Methods in object type `set`

Method Description
.add() Add an element to a set.
.clear() Remove all elements from this set.
.copy() Return a shallow copy of a set.
.difference() Return the difference of two or more sets as a new set.
.difference_update() Remove all elements of another set from this set.
.discard() Remove an element from a set if it is a member.
.intersection() Return the intersection of two sets as a new set.
.intersection_update() Update a set with the intersection of itself and another.
.isdisjoint() Return True if two sets have a null intersection.
.issubset() Report whether another set contains this set.
.issuperset() Report whether this set contains another set.
.pop() Remove and return an arbitrary set element. Raises KeyError if the set is empty.

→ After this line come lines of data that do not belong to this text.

(* ===== verification/Transaction.v ===== *)
(** Transaction assembly ([walbox/transaction.py]): the per-transaction buffers
    and every handler of [TransactionAssembler].  A [_Pending] is mutated in
    place through the dictionary that holds it, so each handler writes the
    changed bucket back under its xid. *)
From stdpp Require Import base tactics list numbers strings gmap.
From S2P Require Import Prelude PyStr Errors PyBytes Pgoutput Abc.

(** ** State *)

Record _Pending := mkPending {
  changes : list ChangeEvent;
  pend_final_lsn : option Z;
  subxact_boundaries : gmap Z Z;
}.

Record TransactionAssembler := mkAssembler {
  _pending : gmap Z _Pending;
  _current_xid : option Z;
  _active_stream_xid : option Z;
}.

#[global] Instance Pending_eq_dec : EqDecision _Pending.
Proof. solve_decision. Defined.
#[global] Instance TransactionAssembler_eq_dec : EqDecision TransactionAssembler.
Proof. solve_decision. Defined.

(** [TransactionAssembler.__init__] *)
Definition TransactionAssembler_init : TransactionAssembler := mkAssembler ∅ None None.

Definition set_pending (p : gmap Z _Pending) (a : TransactionAssembler) :=
  mkAssembler p (_current_xid a) (_active_stream_xid a).
Definition set_current (x : option Z) (a : TransactionAssembler) :=
  mkAssembler (_pending a) x (_active_stream_xid a).
Definition set_active (x : option Z) (a : TransactionAssembler) :=
  mkAssembler (_pending a) (_current_xid a) x.

Abbreviation asm := (method TransactionAssembler exn).

(** [xid in self._pending] *)
Definition has_bucket (xid : Z) (a : TransactionAssembler) : bool :=
  match _pending a !! xid with Some _ => true | None => false end.

(** ** Ordinary transactions *)

Definition _begin (message : Begin) : asm unit :=
  self ← get_self;
  match _current_xid self with
  | Some _ =>
      raise (ProtocolError (lit "received Begin while a transaction is already open")
               (ctx_xid (begin_xid message)))
  | None =>
      if has_bucket (begin_xid message) self then
        raise (ProtocolError
          (lit "received Begin for xid " ++ str_of_int (begin_xid message)
             ++ lit " which already has an open streaming bucket")
          (ctx_xid (begin_xid message)))
      else
        _ ← modify_self (set_current (Some (begin_xid message)));
        modify_self (λ self,
          set_pending (<[begin_xid message := mkPending [] (Some (final_lsn message)) ∅]>
                         (_pending self)) self)
  end.

Definition _active_xid (message_kind : string) : asm Z :=
  self ← get_self;
  match _active_stream_xid self with
  | Some x => mret x
  | None =>
      match _current_xid self with
      | Some x => mret x
      | None => raise (ProtocolError0
                  (lit "received " ++ lit message_kind ++ lit " with no open transaction"))
      end
  end.

(** The boundary bookkeeping and the append on one bucket. *)
Definition append_to (p : _Pending) (change : ChangeEvent) (subxid : option Z) : _Pending :=
  let boundaries :=
    match subxid with
    | Some s =>
        match subxact_boundaries p !! s with
        | Some _ => subxact_boundaries p
        | None => <[s := py_len (changes p)]> (subxact_boundaries p)
        end
    | None => subxact_boundaries p
    end in
  mkPending (changes p ++ [change]) (pend_final_lsn p) boundaries.

Definition _append_change (xid : Z) (change : ChangeEvent) (subxid : option Z) : asm unit :=
  self ← get_self;
  match _pending self !! xid with
  | None =>
      raise (ProtocolError
        (lit "received a change for xid " ++ str_of_int xid ++ lit " with no open bucket")
        (ctx_xid xid))
  | Some p => put_self (set_pending (<[xid := append_to p change subxid]> (_pending self)) self)
  end.

Definition _append_insert (message : Insert) : asm unit :=
  xid ← _active_xid "Insert";
  _append_change xid (mkChangeEvent INSERT (ins_table message) (Some (ins_new message)) None)
    (ins_subxid message).

Definition _append_update (message : Update) : asm unit :=
  xid ← _active_xid "Update";
  _append_change xid
    (mkChangeEvent UPDATE (upd_table message) (Some (upd_new message)) (upd_old message))
    (upd_subxid message).

Definition _append_delete (message : Delete) : asm unit :=
  xid ← _active_xid "Delete";
  _append_change xid (mkChangeEvent DELETE (del_table message) None (Some (del_old message)))
    (del_subxid message).

Definition _append_truncate (message : Truncate) : asm unit :=
  xid ← _active_xid "Truncate";
  for_each (λ table,
      _append_change xid (mkChangeEvent TRUNCATE table None None) (tru_subxid message))
    (tables message).

(** [_build_transaction]: the commit is given by its [end_lsn] and
    [commit_time], the fields [Commit] and [StreamCommit] share. *)
Definition _build_transaction (xid : Z) (chs : list ChangeEvent) (end_lsn commit_time : Z) :
    Transaction :=
  mkTransaction xid (end_lsn - 1) commit_time chs.

Definition _finish (message : Commit) : asm Transaction :=
  self ← get_self;
  match _current_xid self with
  | None => raise (ProtocolError0 (lit "received Commit with no open transaction"))
  | Some xid =>
      match _pending self !! xid with
      | None => raise KeyError
      | Some pending =>
          if bool_decide (pend_final_lsn pending ≠ Some (commit_lsn message)) then
            raise (ProtocolError
              (lit "Begin.final_lsn does not match Commit.commit_lsn")
              (ctx_xid_lsn xid (commit_lsn message)))
          else
            let transaction :=
              _build_transaction xid (changes pending) (end_lsn message) (commit_time message) in
            _ ← modify_self (λ self, set_pending (delete xid (_pending self)) self);
            _ ← modify_self (set_current None);
            mret transaction
      end
  end.

(** ** Streamed transactions *)

Definition stream_start (message : StreamStart) : asm unit :=
  self ← get_self;
  _ ← (if first_segment message then
         if has_bucket (ss_xid message) self then
           raise (ProtocolError
             (lit "duplicate StreamStart(first_segment=True) for xid "
                ++ str_of_int (ss_xid message))
             (ctx_xid (ss_xid message)))
         else modify_self (λ self,
                set_pending (<[ss_xid message := mkPending [] None ∅]> (_pending self)) self)
       else if negb (has_bucket (ss_xid message) self) then
         raise (ProtocolError
           (lit "StreamStart continuation for unknown xid " ++ str_of_int (ss_xid message))
           (ctx_xid (ss_xid message)))
       else mret tt);
  modify_self (set_active (Some (ss_xid message))).

Definition stream_stop : asm unit := modify_self (set_active None).

(** [if self._active_stream_xid == xid: self._active_stream_xid = None] *)
Definition close_active (xid : Z) : asm unit :=
  modify_self (λ self,
    if bool_decide (_active_stream_xid self = Some xid) then set_active None self else self).

Definition stream_commit (message : StreamCommit) : asm Transaction :=
  self ← get_self;
  match _pending self !! sc_xid message with
  | None =>
      raise (ProtocolError
        (lit "received StreamCommit for unknown xid " ++ str_of_int (sc_xid message))
        (ctx_xid (sc_xid message)))
  | Some pending =>
      _ ← modify_self (λ self, set_pending (delete (sc_xid message) (_pending self)) self);
      _ ← close_active (sc_xid message);
      mret (_build_transaction (sc_xid message) (changes pending)
              (sc_end_lsn message) (sc_commit_time message))
  end.

(** The subtransactions whose first change lies in the discarded region. *)
Definition stale_subxids (boundaries : gmap Z Z) (boundary : Z) : list Z :=
  fst <$> filter (λ '(_, index), boundary <= index) (map_to_list boundaries).

(** The truncation of a bucket at a subtransaction's first change. *)
Definition discard_from (p : _Pending) (subxid boundary : Z) : _Pending :=
  let boundaries := delete subxid (subxact_boundaries p) in
  mkPending (take (Z.to_nat boundary) (changes p)) (pend_final_lsn p)
    (foldr delete boundaries (stale_subxids boundaries boundary)).

Definition stream_abort (message : StreamAbort) : asm unit :=
  if sa_subxid message =? sa_xid message then
    _ ← modify_self (λ self, set_pending (delete (sa_xid message) (_pending self)) self);
    close_active (sa_xid message)
  else
    self ← get_self;
    match _pending self !! sa_xid message with
    | None => mret tt
    | Some pending =>
        match subxact_boundaries pending !! sa_subxid message with
        | None => mret tt
        | Some boundary =>
            modify_self (λ self,
              set_pending (<[sa_xid message := discard_from pending (sa_subxid message) boundary]>
                             (_pending self)) self)
        end
    end.

(** ** Dispatch *)

(** [_feed_stream_message], on the four streaming kinds. *)
Definition _feed_stream_message (message : PgoutputMessage) : asm (option Transaction) :=
  match message with
  | PStreamStart m => _ ← stream_start m; mret None
  | PStreamStop _ => _ ← stream_stop; mret None
  | PStreamCommit m => t ← stream_commit m; mret (Some t)
  | PStreamAbort m => _ ← stream_abort m; mret None
  | _ => raise AssertionError
  end.

Definition feed (message : PgoutputMessage) : asm (option Transaction) :=
  match message with
  | PBegin m => _ ← _begin m; mret None
  | PInsert m => _ ← _append_insert m; mret None
  | PUpdate m => _ ← _append_update m; mret None
  | PDelete m => _ ← _append_delete m; mret None
  | PTruncate m => _ ← _append_truncate m; mret None
  | PCommit m => t ← _finish m; mret (Some t)
  | PRelation _ => mret None
  | PStreamStart _ | PStreamStop _ | PStreamCommit _ | PStreamAbort _ =>
      _feed_stream_message message
  | PType _ | POrigin _ | PMessage _ => raise AssertionError
  end.

(** Feeding a sequence of messages, in wire order: the transactions emitted. *)
Fixpoint feed_all (messages : list PgoutputMessage) : asm (list Transaction) :=
  match messages with
  | [] => mret []
  | m :: rest =>
      t ← feed m;
      ts ← feed_all rest;
      mret (match t with Some t => t :: ts | None => ts end)
  end.
(** C6: No position is acknowledged or stored ahead of the handler: in every
    reachable world, saves joining the handler's own transaction included, each
    position committed to the store and each flushed position sent to the server
    is the start, the position loaded initially, or at most the commit position
    of a transaction already handed to the handler. *)
Theorem positions_are_earned o lsn w :
  reachable o lsn w →
  (∀ v, v ∈ committed (history w) → earned lsn (history w) v) ∧
  (∀ v, stored w = Some v → earned lsn (history w) v) ∧
  (∀ f, f ∈ wire (history w) → told_earned lsn (history w) f).
Proof.
  intros H. destruct (reachable_inv (earned_inv lsn) o lsn w) as [? ? ? ? ? ?]; try done.
  - apply earned_step.
  - apply earned_init.
Qed.

Lemma positions_are_earned_witness :
  committed (history (world_after sample_run (run_start sample_options (Some 99)))) = [99; 539] ∧
  ∀ v, v ∈ [99; 539] →
    earned (Some 99) (history (world_after sample_run (run_start sample_options (Some 99)))) v.
Proof.
  split; [vm_compute; reflexivity|].
  assert (Hr : reachable sample_options (Some 99)
                 (world_after sample_run (run_start sample_options (Some 99)))).
  { exists sample_run. vm_compute. reflexivity. }
  exact (proj1 (positions_are_earned sample_options (Some 99) _ Hr)).
Defined.

(** C7: The queue neither invents, duplicates nor reorders: in every reachable
    world, the transactions delivered to the handler, then those queued, then
    the one waiting for a place, are in this order among those the payloads
    received so far complete, and are exactly these as long as none was
    discarded by a shutdown or a lost connection; the queue stays within
    [max_pending_transactions]. *)
Theorem delivery_in_order o lsn w :
  reachable o lsn w →
  in_flow w `sublist_of` assembled (history w) ∧
  (dropped (history w) = [] → in_flow w = assembled (history w)) ∧
  (0 < max_pending_transactions (options (client w)) →
   py_len (queued w) <= max_pending_transactions (options (client w))).
Proof.
  intros H. destruct (reachable_inv flow_inv o lsn w) as [? ? ? ? ? ? ?]; try done.
  - apply flow_step.
  - apply flow_init.
Qed.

.remove() Remove an element from a set; it must be a member.
.symmetric_difference() Return the symmetric difference of two sets as a new set.
.symmetric_difference_update() Update a set with the symmetric difference of itself and another.
.union() Return the union of sets as a new set.
.update() Update a set with the union of itself and others.